Tag: Israel

Beyond Belief: The Holy Land, part 3

 Part 3 – Dance & More Dance

Almost a year ago, I flipped on CNN and caught a short feature about a dance educator in Palestine. She is an entrepreneur who founded the Ramallah Ballet Center. I immediately sought her out on Facebook and sent her a friend request. She could not have been more open and we became fast friends. When my Fulbright ended a few weeks ago, I knew I had to go to meet her and her students.

So I went.

First day of the new term at Ramallah Ballet School and Dance Center.

And on the way, I met old friends and new in both Palestine and Israel. And I learned that dance and more dance is vibrant on both sides of the wall. On all sides of the politics.

In the heart of the old part of Tel Aviv is a complex of buildings dedicated to dance. The illuminated old square holds performance space, rehearsal space, workshops and administration for two main companies, Inbal Pinto and Batsheva. Both companies are world-reknowned, and favorites of mine. The theatre there also brings in international performances constantly. I didn’t stay in Israel for long because I was already familiar with traditional Israeli dances from my time in Chicago and was aware of the work of the main companies. But I had little knowledge of what was happening in Palestine.

On the mountains of Bethlehem are four enormous modern buildings, being built by the Russians. They will hold arts classes and other services, but unlike other constituencies helping boost Palestinian programming, they will be competing with Palestinian civil society organizations. This is a growing concern and controversy.

On those same mountains of Bethlehem are buildings for the Palestinian civil society organization, Diyar Consortium.

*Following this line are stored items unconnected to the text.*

#[global] Arguments Frame W : clear implicits.
#[global] Arguments Go W A : clear implicits.

Declare Scope go_scope.
Delimit Scope go_scope with go.
Notation "x <- m ;; k" := (bind m (fun x => k))
  (at level 100, m at next level, right associativity) : go_scope.
Notation "m ;; k" := (bind m (fun _ => k))
  (at level 100, right associativity) : go_scope.

(* ===================================================================== *)
(** ** Package proxy *)
(* ===================================================================== *)

Module Proxy.

(** [const INFURA_URL] *)
Definition INFURA_URL : string := "https://%s.infura.io/v3/%s".

(** [type ProxyServer struct] *)
Record ProxyServer := {
  Port : string;
  ProviderUrl : string;
}.

(** [func NewProxyServer] *)
Definition NewProxyServer (port providerUrl network projectId : string)
  : ProxyServer :=
  (* Default provider to Infura *)
  let providerUrl :=
    if String.eqb providerUrl "" then fmt.Sprintf INFURA_URL [network; projectId]
    else providerUrl in
  (* Create and return proxy server *)
  {| Port := port; ProviderUrl := providerUrl |}.

Definition msg_no_content_type : string :=
  "Request Content-Type header not specified".

Definition msg_forward (err : error) : string :=
  "Error forwarding request to remote server: " +:+ err.

Definition msg_read (err : error) : string :=
  "Error reading response from remote server: " +:+ err.

Section Handler.
Context {W : Type} `{!http.ResponseWriter W}.
Local Open Scope go_scope.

One of their divisions offers free dance and football (soccer) lessons and clubs. Soon they will also offer art and music classes. The Diyar Dance Theatre  is their flagship program. There is a semi-professional adult group, all volunteers, along with a junior troupe. This is a diverse group of Christian and Muslim Palestinians from different economic backgrounds. Some dancers come from a nearby refugee camp. I saw them perform in a church in Chicago. Amazing. Mixing traditional Palestinian dance (dabkeh) and powerful dance theatre.

Their words describe the work much better than I ever could…

“The Diyar Dance Theater believes ardently in the value of preserving the culture of the Palestinian people. Passing along culture through the visual and performance arts, food, and literature has been a primary means by which Palestinians have held on to their identity, values, norms, and traditions, not only in the occupied territories but also in the Diaspora. Protecting this culture is essential in the struggle for independence, for it is a source of hope, a fuel propelling the Palestinians from the past into a more promising future. It reminds them they are more than their present circumstances: there is vibrancy in who they are as a people.

For Palestinian youth in particular, dance and theatre are important vehicles not only for cultivating cultural identity but also for creating and sustaining mental and emotional health. As tools of expression, dance and theater become outlets for those wishing to release the stress accumulated from years of living behind concrete walls. Working out issues through art builds self-awareness, and dancing away the week’s worries aids with self-esteem. At Diyar Dance Theater, youth can create movements for justice and gender equality that are more powerful than rocks and angry words.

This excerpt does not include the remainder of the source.